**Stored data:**
(* ===== verification/FsDir.v ===== *)
(** The back ends for files of packages (fs_fsys.c, fs_uvol.c, apk_fs.h), reading the state of a file
    (apk_fileinfo_get of io.c), and the wrappers for executables that come with them (apk_shim.c).

    A file of a package is extracted to a temporary name in its directory, and a later control operation moves
    it to its place, to a name with a suffix, or removes it.  Directories below uvol are volumes that
    another program manages. *)
From Stdlib Require Import ZArith Lia Ascii String.
From stdpp Require Import base numbers list option gmap.
From S2P Require Import Prelude Clib Blob Codec Array Dep AdbTrust Stream Tar Disk.

Definition ENOMEM : Z := 12.
Definition EINVAL : Z := 22.
Definition ENOSYS : Z := 38.
Definition APKE_FORMAT_OBSOLETE : Z := APKE_FIRST_VALUE + 34.
Definition APKE_UVOL_NOT_AVAILABLE : Z := APKE_FIRST_VALUE + 58.
Definition APKE_UVOL_ERROR : Z := APKE_FIRST_VALUE + 59.
Definition APKE_UVOL_ROOT : Z := APKE_FIRST_VALUE + 60.
Definition APKE_NOT_EXTRACTED : Z := APKE_FIRST_VALUE + 62.

Definition APK_FS_PRIO_DISK : Z := 0.
Definition APK_FS_PRIO_UVOL : Z := 1.
Definition APK_FS_PRIO_MAX : Z := 2.
Definition APK_FS_CTRL_COMMIT : Z := 1.
Definition APK_FS_CTRL_APKNEW : Z := 2.
Definition APK_FS_CTRL_CANCEL : Z := 3.
Definition APK_FS_CTRL_DELETE : Z := 4.
Definition APK_FS_CTRL_DELETE_APKNEW : Z := 5.
Definition APK_FS_DIR_MODIFIED : Z := 1.
Definition APK_EXTRACTW_OWNER : Z := 1.
Definition APK_EXTRACTW_PERMISSION : Z := 2.
Definition APK_EXTRACTW_MTIME : Z := 4.
Definition APK_EXTRACTW_XATTR : Z := 8.
Definition APK_FSEXTRACTF_NO_CHOWN : Z := 1.
Definition APK_FSEXTRACTF_NO_OVERWRITE : Z := 2.
Definition APK_FSEXTRACTF_NO_SYS_XATTRS : Z := 4.
Definition APK_FSEXTRACTF_NO_DEVICES : Z := 8.
Definition TMPNAME_MAX : Z := PATH_MAX + 64.

(** ** State *)

(** The files below the destination; the wrappers outside of it, by their absolute name; the commands that were
    given to the program for volumes. *)
Record world := World { w_disk : disk; w_abs : gmap bytes bytes; w_shim_dirty : bool; w_uvol : list (list bytes) }.

Definition set_disk v (w : world) : world := World v (w_abs w) (w_shim_dirty w) (w_uvol w).
Definition set_abs v (w : world) : world := World (w_disk w) v (w_shim_dirty w) (w_uvol w).
Definition set_shim_dirty v (w : world) : world := World (w_disk w) (w_abs w) v (w_uvol w).
Definition set_uvol v (w : world) : world := World (w_disk w) (w_abs w) (w_shim_dirty w) v.

(** The context of the program that the back ends use: flags, root and environment variables, whether volumes are
    available (0 or an error), the result of a command given all commands, and what is in the buffer of a path before it is set. *)
Class FsCtx := {
  ac_extract_flags : Z;
  ac_root : option bytes;
  env_HPKG_PREFIX : option bytes;
  env_HOME : option bytes;
  ac_uvol : Z;
  uvol_result : list (list bytes) -> Z;
  uninit : bytes }.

**Required action:**
Within the data above, the span starting at the line containing "Definition APK_FS_CTRL_CANCEL : Z := 3." and ending at the line containing "Definition APK_FSEXTRACTF_NO_DEVICES : Z" is to be retyped exactly, with no other lines.

**Answer box:**
Definition APK_FS_CTRL_CANCEL : Z := 3.
Definition APK_FS_CTRL_DELETE : Z := 4.
Definition APK_FS_CTRL_DELETE_APKNEW : Z := 5.
Definition APK_FS_DIR_MODIFIED : Z := 1.
Definition APK_EXTRACTW_OWNER : Z := 1.
Definition APK_EXTRACTW_PERMISSION : Z := 2.
Definition APK_EXTRACTW_MTIME : Z := 4.
Definition APK_EXTRACTW_XATTR : Z := 8.
Definition APK_FSEXTRACTF_NO_CHOWN : Z := 1.
Definition APK_FSEXTRACTF_NO_OVERWRITE : Z := 2.
Definition APK_FSEXTRACTF_NO_SYS_XATTRS : Z := 4.
Definition APK_FSEXTRACTF_NO_DEVICES : Z := 8.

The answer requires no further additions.